One of the problems I see repeatedly when people try to benchmark things with concurrency is when they don't specify a problem that is CPU-intensive enough, so it ends up blocked on other elements of the machine. For a task like this, I'd expect optimized Go to easily keep up with a conventional hard drive, and with just a bit of work, come within perhaps a factor of 2 or 3 of keeping up with the memory bandwidth on a consumer machine (including the fact that since you're going to read a bit, then write some stuff, you're not going to get the full sequential read performance out of your RAM), not because Go is teh awesomez but because the problem isn't that hard. To get big concurrency wins, you need a problem where the CPU is chewing away at something but isn't constantly hitting RAM or disk or network for it, such that those systems become the bottleneck.

1 comments

Hi jerf, please note that

- the benchmark was designed to repeatedly parse an in-memory byte slice (not the hard drive), thus IO contention is unlikely here ;

- concurrency is a big win when IO is a bottleneck : keep processing dozens of things while some of them are waiting for data from network or hdd.

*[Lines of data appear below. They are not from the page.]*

(** A caller that has left the [select] for good, its entry still there. *)
Definition gone (pc : inv_pc) : bool :=
  match pc with ITimeout _ | IFailed _ => true | _ => false end.

(** A handler that sends, with the lock, to a caller that no longer receives. *)
Definition stuck (t h : nat) (s : sys) : Prop :=
  mu s = Some h ∧
  (∃ hd, hands s !! h = Some hd ∧ h_pc hd = HSend t) ∧
  (∃ i, invs s !! t = Some i ∧ gone (i_pc i) = true).

Definition needs_lock (a : action) : bool :=
  match a with
  | Register _ | Lookup _ _ | RemoveCall _ | HandlerLock _ => true
  | _ => false
  end.

Lemma stuck_blocks t h s a : stuck t h s → needs_lock a = true → exec a s = None.
Proof.
  intros [Hm _] Ha. destruct a as [| t' | t' | | | | t' | | h' |]; try done; simpl.
  1-3: destruct (invs s !! t') as [i|]; [simpl|done];
    unfold exec_inv, unlocked; rewrite Hm; by destruct (i_pc i).
  destruct (hands s !! h') as [hd|]; [simpl|done].
  unfold exec_hand, unlocked. rewrite Hm. by destruct (h_pc hd).
Qed.

Lemma stuck_update_inv t h s t' i' tb :
  t' ≠ t → stuck t h s → stuck t h (mkSys (mu s) tb (<[t' := i']> (invs s)) (hands s)).
Proof.
  intros Hne (Hm&Hh&(i&Ht&Hg)). split_and!; simpl; [done..|].
  exists i. by rewrite lookup_insert_ne.
Qed.

Lemma stuck_update_hand t h s h' hd' :
  h' ≠ h → stuck t h s → stuck t h (mkSys (mu s) (table s) (invs s) (<[h' := hd']> (hands s))).
Proof.
  intros Hne (Hm&(hd&Hh&Hpc)&Hi). split_and!; simpl; [done| |done].
  exists hd. by rewrite lookup_insert_ne.
Qed.

(** An invoker or handler that can step without the lock is another one. *)
Lemma stuck_invoker t h s t' i' :
  stuck t h s → invs s !! t' = Some i' → gone (i_pc i') = false → t' ≠ t.
Proof. intros (_&_&(i&Ht&Hg)) Ht' Hg' ->. congruence. Qed.

Lemma stuck_exec_inv t h s a t' i' s' :
  stuck t h s → needs_lock a = false → invs s !! t' = Some i' →
  exec_inv a t' i' s = Some s' → stuck t h s'.
Proof.
  intros Hst Hn Ht' He. unfold exec_inv in He.
  destruct a; try done; destruct (i_pc i') eqn:Hpc; try done; break_in He;
    (apply stuck_update_inv; [|done]);
    (eapply stuck_invoker; [done..|by rewrite Hpc]).
Qed.

Lemma stuck_preserved t h s a s' :
  inv s → stuck t h s → exec a s = Some s' → stuck t h s'.
Proof.
  intros Hi Hst He. destruct (needs_lock a) eqn:Hn.
  { by rewrite (stuck_blocks t h s a Hst Hn) in He. }
  pose proof Hst as (Hm&(hd&Hh&Hpc)&(i&Ht&Hg)).
  destruct a as [t'| | | t' | t' h' | t' | | h' | |h']; try done; simpl in He.
  - destruct (fresh_id _ _); [|done]. destruct (invs s !! t') eqn:Hn'; [done|].
    destruct (prepare _ _ _ _) as [[]| |]; simplify_eq;
      (apply stuck_update_inv; [congruence|done]).
  - destruct (invs s !! t') eqn:Ht'; [simpl in He|done].
    exact (stuck_exec_inv _ _ _ _ _ _ _ Hst Hn Ht' He).
  - destruct (invs s !! t') as [i'|] eqn:Ht'; [simpl in He|done].
    destruct (hands s !! h') as [hd'|] eqn:Hh'; [simpl in He|done].
    destruct (i_pc i') eqn:Hpc', (h_pc hd') eqn:Hpch; try done.
    case_decide; simplify_eq.
    assert (t' ≠ t) as Hne by (apply (stuck_invoker t h s t' i' Hst Ht'); by rewrite Hpc').
    assert (h' ≠ h) by (intros ->; simplify_eq; congruence).
    eapply (stuck_update_hand t h (set_inv t' i' _ s)); [done|].
    by apply stuck_update_inv.
  - destruct (invs s !! t') eqn:Ht'; [simpl in He|done].
    exact (stuck_exec_inv _ _ _ _ _ _ _ Hst Hn Ht' He).
  - destruct (hands s !! h') eqn:Hh'; simplify_eq.
    apply stuck_update_hand; [congruence|done].
  - destruct (hands s !! h') as [hd'|] eqn:Hh'; [simpl in He|done].
    unfold exec_hand in He. destruct (h_pc hd') eqn:Hpch; simplify_eq.
    pose proof (inv_lock _ Hi h' hd' Hh' ltac:(by rewrite Hpch)) as Hm'.
    simplify_eq. congruence.
Qed.

Lemma stuck_forever t h s s' :
  inv s → stuck t h s → reachable exec s s' → stuck t h s'.
Proof.
  intros Hi Hst Hr. induction Hr as [|s1 s2 s3 [a Ha] _ IH]; [done|].
  apply IH; [by eapply servercalls_exec_inv|by eapply stuck_preserved].
Qed.

(** A waiting call and a response handler about to lock for its key. *)
Lemma ready_to_complete s t h i hd :
  inv s → invs s !! t = Some i → in_table (i_pc i) = true →
  hands s !! h = Some hd → h_key hd = i_key i →
  ct_get (h_key hd) (table s) = Some t.
Proof. intros Hi Ht Hin _ ->. by apply (inv_pending _ Hi). Qed.

(** The cases of a step. *)
Ltac server_cases He :=
  simpl in He; unfold exec_inv, exec_hand, unlocked in He;
  repeat match type of He with
  | invs ?s !! ?t ≫= _ = _ => let E := fresh "Ht" in destruct (invs s !! t) eqn:E; [simpl in He|done]
  | hands ?s !! ?h ≫= _ = _ => let E := fresh "Hh" in destruct (hands s !! h) eqn:E; [simpl in He|done]
  end; break_in He.

(** ** What a step keeps, and what the call tables promise to the connections *)

Lemma servercalls_keeps a s s' t i :
  exec a s = Some s' → invs s !! t = Some i →
  ∃ i', invs s' !! t = Some i' ∧ i_key i' = i_key i ∧ i_reply i' = i_reply i.
Proof.
  intros He Ht.
  assert (∀ t0 i0 pc, invs s !! t0 = Some i0 →
    ∃ i', <[t0 := mkInv (i_key i0) (i_reply i0) pc]> (invs s) !! t = Some i' ∧
      i_key i' = i_key i ∧ i_reply i' = i_reply i) as Hset.
  { intros t0 i0 pc Ht0. destruct (decide (t0 = t)) as [->|].
    - eexists. rewrite lookup_insert_eq. split; [done|]. by simplify_eq.
    - exists i. by rewrite lookup_insert_ne. }
  destruct a; server_cases He; try (by exists i); try (by eapply Hset).
  all: exists i; rewrite lookup_insert_ne; [done|congruence].
Qed.

Lemma servercalls_hands a s s' h hd' :
  exec a s = Some s' → hands s' !! h = Some hd' →
  (∃ hd, hands s !! h = Some hd ∧ h_pub hd = h_pub hd' ∧ h_resp hd = h_resp hd') ∨
  a = Arrive h (h_pub hd') (h_resp hd').
Proof.
  intros He Hh'. destruct a; server_cases He; simpl in Hh'; lookups; eauto.
Qed.

Lemma servercalls_invoked t ctx method args reply callID s s' :
  exec (Invoke t ctx method args reply callID) s = Some s' →
  invs s !! t = None ∧ ∃ i, invs s' !! t = Some i ∧ (i_key i).2 = callID ∧ i_reply i = reply ∧
    ∀ pub req, prepare ctx method args callID = Ok (pub, req) → (i_key i).1 = pub.
Proof.
  simpl. destruct (fresh_id callID s); [|done]. destruct (invs s !! t) eqn:Ht; [done|].
  intros He. split; [done|].
  destruct (prepare ctx method args callID) as [[pub req]| |]; injection He as <-;
    eexists; simpl; rewrite lookup_insert_eq; split_and!; try done. by intros ? ? [= <- <-].
Qed.

(** An answered call, its response and the handler that brought it. *)
(** An [Invoke] comes to write once it has found its transport. *)
Lemma servercalls_writes a s s' t i' :
  exec a s = Some s' → invs s' !! t = Some i' → i_pc i' = IWrite →
  (∃ i, invs s !! t = Some i ∧ i_pc i = IWrite) ∨ ∃ u, a = Lookup t (Ok u).
Proof.
  intros He Hi' Hpc. destruct a; server_cases He; simpl in Hi'; lookups; repeat case_match; simplify_eq/=; eauto.
Qed.

(** Nobody else touches [s.mu]. *)
Lemma servercalls_mu_kept a s s' :
  exec a s = Some s' → match a with HandlerLock _ | HandlerUnlock _ => True | _ => mu s' = mu s end.
Proof.
  intros He. destruct a; try done; simpl in He; unfold exec_inv, unlocked in He.
  all: repeat first [progress simplify_eq/=|apply bind_Some in He as (?&?&He)|case_match|done].
Qed.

"the benchmark was designed to repeatedly parse an in-memory byte slice (not the hard drive), thus IO contention is unlikely here"

You could still be getting IO contention from the RAM system. RAM is not uniformly fast; certain access patterns are much faster than others.

"concurrency is a big win when IO is a bottleneck : keep processing dozens of things while some of them are waiting for data from network or hdd."

Concurrency is a win when IO is a bottleneck on a single task. Once you've got enough tasks running that all your IO is used up, adding more may not only fail to speed things up, but may slow things down. I'm speaking of situations where you've used up your IO. The tasks you're benchmarking are so easy per-byte that I think there's a good chance you used up your IO, which at this level of optimization, must include a concept of memory as IO.

I think you'd be helped by stepping down another layer from the Go VM and thinking more about how the hardware itself works regardless of what code you are running on it. Go can't make the hardware do anything it couldn't physically do, and I'm getting a sense you deeply understand those limits.